Sapé comme un milord, fort de sa présence au saxophone, Jemm’s Elook, donne quelques belles lettres de noblesse supplémentaire à ce Blues, faisant intimement converser son instrument avec l’harmo et la guitare. C’est la classe, la grande classe!

Lorsque Jerry T. nous présente son bassiste, Nicolas Hostiou, et son batteur, Fabien Maraget, il en parle avec admiration en ces termes: “c’est la rythmique sans failles, c’est la base, c’est le pilier, c’est le fondement du groupe. Sans eux nous ne serions rien.”
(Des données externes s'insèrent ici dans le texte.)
(* ===== verification/TaskQueueFacts.v ===== *)
(** The control part of the task queue and its invariant: which tasks are
    pending, running or finished, and which operations leave that alone. *)

From stdpp Require Import prelude.
From Stdlib Require Import NArith.
From S2P Require Import Prelude JsString JsNumber JsMap JsValue TaskData.
From S2P Require Import TaskControlStream TaskData TaskQueue.

Section Control.
Context `{DT : Dates} `{DB : Decoder bytes} `{QE : QueueEnv}.
Implicit Types (q : queue) (i : jstr) (t : task).

(** ** Views *)

Definition st q i : option task_status := status <$> map_get i (q_tasks q).

(** What a task reports as its outcome. *)
Definition outcome : Type := task_status * js * option task_result.

Definition outcome_of t : outcome := (status t, error t, task_res t).

Definition oc q i : option outcome := outcome_of <$> map_get i (q_tasks q).

Definition has_child i q : bool := map_has i (q_activeChildren q).

Definition executed_by (e : effect) : option jstr :=
  match e with
  | Execute i => Some i
  | _ => None
  end.

(** The runs handed to the executor so far. *)
Definition executes q : list jstr := omap executed_by (q_effects q).

Definition tasks_wf q : Prop :=
  map_wf (q_tasks q) /\ forall i t, map_get i (q_tasks q) = Some t -> id t = i.

(** Two states that agree on what the scheduler looks at. *)
Record control_eq q q' : Prop := ControlEq {
  ce_wf : tasks_wf q -> tasks_wf q';
  ce_oc i : oc q' i = oc q i;
  ce_pending : q_pending q' = q_pending q;
  ce_running : q_running q' = q_running q;
  ce_phase i : run_phase i q' = run_phase i q;
  ce_child i : has_child i q' = has_child i q;
  ce_init : q_initialized q' = q_initialized q;
  ce_shut : q_shuttingDown q' = q_shuttingDown q;
  ce_promise : q_shutdown q' = None <-> q_shutdown q = None;
  ce_exec : executes q' = executes q
}.

#[export] Instance control_eq_preorder : PreOrder control_eq.
Proof.
  split.
  - by intros q; split.
  - intros q1 q2 q3 [] []. split; intros;
      first [by auto|by eapply eq_trans; eauto|tauto].
Qed.

Lemma st_update_task q f i j :
  st (update_task j f q) i =
  if decide (i = j) then (status ∘ f) <$> map_get j (q_tasks q) else st q i.
Proof.
  unfold st, update_task. destruct (map_get j (q_tasks q)) as [t|] eqn:Hj; simpl.
  - case_decide; subst; [by rewrite map_get_set_eq|by rewrite map_get_set_ne].
  - case_decide; subst; [by rewrite Hj|done].
Qed.

Lemma tasks_wf_update q f j :
  (forall t, id (f t) = id t) -> tasks_wf q -> tasks_wf (update_task j f q).
Proof.
  unfold tasks_wf, update_task. intros Hf [Hw Hid].
  destruct (map_get j (q_tasks q)) as [t|] eqn:Hj; [|done]. simpl. split.
  - by apply map_wf_set.
  - intros i u. destruct (decide (i = j)) as [->|Hne].
    + rewrite map_get_set_eq. intros [= <-]. rewrite Hf. by apply Hid.
    + rewrite map_get_set_ne by done. apply Hid.
Qed.

Lemma oc_update_task q f i j :
  oc (update_task j f q) i =
  if decide (i = j) then (outcome_of ∘ f) <$> map_get j (q_tasks q) else oc q i.
Proof.
  unfold oc, update_task. destruct (map_get j (q_tasks q)) as [t|] eqn:Hj; simpl.
  - case_decide; subst; [by rewrite map_get_set_eq|by rewrite map_get_set_ne].
  - case_decide; subst; [by rewrite Hj|done].
Qed.

Lemma st_oc q i : st q i = (fun o => o.1.1) <$> oc q i.
Proof. unfold st, oc. by destruct (map_get i (q_tasks q)). Qed.
(** A cancelled run is only taken for cleaned up when its process group
    was seen absent: the cleanup is done exactly when a probe answered that the
    group does not exist, all earlier ones having found it; otherwise it has
    failed with one of the drain errors, which the run then reports. *)
Theorem cleanup_needs_absence (p : Z) (tr : cleanup_trace) (c : cleanup) :
  (0 < p)%Z -> win32 = false -> run_cleanup p tr = Some c ->
  (c = CleanupDone /\
   exists probes before t after, (probes = probes_term tr \/ probes = probes_kill tr) /\
     probes = before ++ (Absent, t) :: after /\ Forall (fun a => a.1 = Alive) before) \/
  exists e, c = CleanupFailed e /\ starts_with (str_or (error_code e) []) drain_prefix = true.
Proof.
  intros Hp Hw. unfold run_cleanup.
  assert (forall deadline probes, waitForProcessGroupAbsence p deadline probes = Some (Ok true) ->
    exists before t after, probes = before ++ (Absent, t) :: after /\
      Forall (fun a => a.1 = Alive) before) as Hwait.
  { intros deadline probes. induction probes as [|[a t] probes IH]; simpl; [done|].
    unfold processGroupExists. rewrite Hw, (proj2 (Z.ltb_ge p 1)) by lia. simpl.
    destruct a; [|intros _; by exists [], t, probes|done].
    case_match; [done|]. intros (before & u & after & -> & Hb)%IH.
    exists ((Alive, t) :: before), u, after. split; [done|]. by constructor. }
  assert (forall e, exists e', cleanup_failure p e = CleanupFailed e' /\
    starts_with (str_or (error_code e') []) drain_prefix = true) as Hfail.
  { intros e. unfold cleanup_failure. destruct (is_str (error_code e) drain_timeout) eqn:He.
    - exists e. split; [done|]. apply is_str_eq in He. by rewrite He.
    - by eexists. }
  destruct (waitForProcessGroupAbsence p _ (probes_term tr)) as [[[]|e]|] eqn:H1; [| | |done]; simpl.
  - intros [= <-]. left. split; [done|]. exists (probes_term tr).
    destruct (Hwait _ _ H1) as (before & t & after & ? & ?). exists before, t, after. auto.
  - destruct (kill_fails tr) as [e|].
    { intros [= <-]. right. apply Hfail. }
    destruct (waitForProcessGroupAbsence p _ (probes_kill tr)) as [[[]|e]|] eqn:H2; [| | |done];
      simpl; intros [= <-].
    + left. split; [done|]. exists (probes_kill tr).
      destruct (Hwait _ _ H2) as (before & t & after & ? & ?). exists before, t, after. auto.
    + right. apply Hfail.
    + right. apply Hfail.
  - intros [= <-]. right. apply Hfail.
Qed.
End Retention.

(** ** Witnesses *)

Lemma append_log_bounded_witness :
  let _ := decimal_dates in let _ := with_file in
  tail (append_log false "cdef" (LogState "ab" 2 1 false)) = "cdef"%js /\
  (tailBytes (append_log false "cdef" (LogState "ab" 2 1 false)) <= 4)%Z.
Proof.
  intros D E. split; [by vm_compute|].
  destruct (append_log_bounded (QE := with_file) false "cdef" (LogState "ab" 2 1 false))
    as (_ & _ & _ & H); [by vm_compute|repeat constructor|repeat constructor|by vm_compute|].
  vm_compute in H |- *. apply H.
Defined.

#[local] Existing Instances text_decoder decimal_dates with_file.

(** Three finished tasks of a queue file. *)
Definition finished_entry (i : jstr) (updated : jstr) : js :=
  Obj [("id", Str i); ("status", Str "completed"); ("createdAt", Str "1"); ("updatedAt", Str updated)].

Definition restored : queue :=
  initialize 10 (new_queue (Some (Arr
    [finished_entry "a" "5"; finished_entry "b" "9"; finished_entry "c" "7"]))).

Lemma prune_keeps_newest_witness :
  reachable restored /\
  map_get "a"%js (q_tasks (pruneTerminalTasks 20 restored)) = None /\
  (Z.of_nat (length (prune_candidates (pruneTerminalTasks 20 restored))) <= 2)%Z.
Proof.
  assert (reachable restored) as Hr.
  { exact (ReachStep _ _ _ _ (ReachNew _) (StepInitialize _ 10)). }
  destruct (prune_keeps_newest restored 20 Hr) as (_ & _ & H3 & H4); [by vm_compute|].
  split_and!; [exact Hr| |exact H4].
  destruct (prune_candidates restored !! 2) as [t|] eqn:Ht; [|by vm_compute in Ht].
  specialize (H3 2 t Ht). assert (id t = "a"%js) as Hid by (vm_compute in Ht; by injection Ht as <-).
  rewrite Hid in H3. etransitivity; [exact H3|]. by vm_compute.
Defined.
(* ===== verification/HttpRouteTheorems.v ===== *)
(** The theorems about HTTP route access: which decision a request gets, and
    that the compiled partitions of a namespace predict it. *)

From stdpp Require Import prelude.
From Stdlib Require Import NArith.
From S2P Require Import Prelude.
From S2P Require Import JsString.
From S2P Require Import JsNumber.
From S2P Require Import JsMap.
From S2P Require Import JsValue.
From S2P Require Import AgentPort.
From S2P Require Import HttpRoutePath.
From S2P Require Import HttpRoutePolicy.
From S2P Require Import HttpRouteCompiler.
From S2P Require Import HttpRouteFacts.

Local Open Scope js_scope.

(** ** The prevailing entry *)

Notation rank e := (RANK (e_access e)).

(** [w] is the first of the entries of greatest rank in [l]. *)
Definition prevails (l : list entry) (w : decision) : Prop :=
  exists l1 e l2, l = l1 ++ e :: l2 /\ w = entry_decision e /\
    (forall e', e' ∈ l1 -> rank e' < rank e) /\ (forall e', e' ∈ l2 -> rank e' <= rank e).

Definition more (d : decision) (e : entry) : decision :=
  moreRestrictiveHttpRouteDecision d (entry_decision e).

Lemma fold_more l d :
  (fold_left more l d = d /\ forall e, e ∈ l -> rank e <= RANK (d_access d)) \/
  (prevails l (fold_left more l d) /\ RANK (d_access d) < RANK (d_access (fold_left more l d))).
Proof.
  revert d. induction l as [|x l IH]; intros d; simpl.
  - left. split; [done|]. intros e He. by apply not_elem_of_nil in He.
  - unfold more at 2 4 6, moreRestrictiveHttpRouteDecision. simpl.
    destruct (Nat.ltb_spec (RANK (d_access d)) (rank x)) as [Hlt|Hge].
    + right. destruct (IH (entry_decision x)) as [[-> Hall]|[(l1 & e & l2 & -> & -> & H1 & H2) Hr]].
      * split; [|done]. exists [], x, l. split_and!; try done. intros e' He. by apply not_elem_of_nil in He.
      * simpl in *. split; [|lia]. exists (x :: l1), e, l2. split_and!; try done.
        intros e' [->|He]%elem_of_cons; [done|by apply H1].
    + destruct (IH d) as [[-> Hall]|[(l1 & e & l2 & -> & Hw & H1 & H2) Hr]].
      * left. split; [done|]. intros e [->|He]%elem_of_cons; [done|by apply Hall].
      * right. split; [|done]. rewrite Hw in Hr |- *. simpl in Hr. exists (x :: l1), e, l2. split_and!; try done.
        intros e' [->|He]%elem_of_cons; [lia|by apply H1].
Qed.

Definition matching (path : jstr) (es : list entry) : list entry :=
  bfilter (fun e => matches path (e_path e)) es.

Lemma most_restrictive_matching path es :
  most_restrictive path es = fold_left more (matching path es) noHttpRouteAccess.
Proof.
  unfold most_restrictive, matching. generalize noHttpRouteAccess.
  induction es as [|e es IH]; intros d; simpl; [done|].
  by destruct (matches path (e_path e)); simpl; rewrite IH.
Qed.

(** Entries as normalization returns them: one of the three classes. *)
Definition classed (e : entry) : Prop := e_access e ∈ HTTP_ROUTE_ACCESS_VALUES.

Lemma classed_rank e : classed e -> 1 <= rank e <= 3.
Proof. unfold classed. destruct (e_access e); simpl; intros H; try lia; set_solver. Qed.

Lemma most_restrictive_spec path es :
  Forall classed es ->
  (matching path es = [] /\ most_restrictive path es = noHttpRouteAccess) \/
  (prevails (matching path es) (most_restrictive path es) /\
   d_access (most_restrictive path es) <> NoAccess).
Proof.
  intros Hes. rewrite most_restrictive_matching.
  destruct (fold_more (matching path es) noHttpRouteAccess) as [[-> Hall]|[Hp Hr]].
  - left. split; [|done]. destruct (matching path es) as [|e l] eqn:Hm; [done|].
    assert (e ∈ es) as He by (eapply elem_of_bfilter; unfold matching in Hm; rewrite Hm; left).
    rewrite Forall_forall in Hes. pose proof (classed_rank e (Hes e He)).
    specialize (Hall e ltac:(left)). simpl in Hall. lia.
  - right. split; [done|]. intros Hn. rewrite Hn in Hr. simpl in Hr. lia.
Qed.

(** ** Normalized entries *)

Lemma access_value_in t a : access_value t = Some a -> a ∈ HTTP_ROUTE_ACCESS_VALUES.
Proof. intros H. by apply find_first_Some in H as [? _]. Qed.

Lemma invalidEntry_None strict problem e : invalidEntry strict problem <> Ok (Some e).
Proof. by destruct strict. Qed.

Lemma normalize_entry_tail_Some v source strict a n e :
  normalize_entry_tail v source strict a n = Ok (Some e) -> e_access e = a /\ e_path e = np_path n.
Proof.
  unfold normalize_entry_tail. intros H.
  repeat match type of H with
  | (if ?b then _ else _) = _ => destruct b
  | invalidEntry _ _ = _ => by destruct (invalidEntry_None _ _ _ H)
  | mbind _ ?m = _ => destruct m; [|done]; cbn [mbind result_bind] in H
  | match ?m with _ => _ end = _ => destruct m
  end; by simplify_eq/=.
Qed.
Comme tu as raison, Jerry. Quelle cadence imprime cette rythmique, tant Nicolas enrobe ces rondeurs de basse, précises et jouissives comme le ferait un métronome, et tant Fabien, avec ce sourire que l’on entrevoit derrières les cymbales, frappe en relative délicatesse, modulant son jeu de façon plus excessive lorsqu’approprié, le moment venu.

Citons encore quelques titres joués par Jerry T. & The Black Alligators durant ce premier set: ‘Drivin Through The Rain’ du précédent album ‘One Last Before I Go’, et cet incontournable ‘House of The Rising Sun’ chanté en français et en anglais!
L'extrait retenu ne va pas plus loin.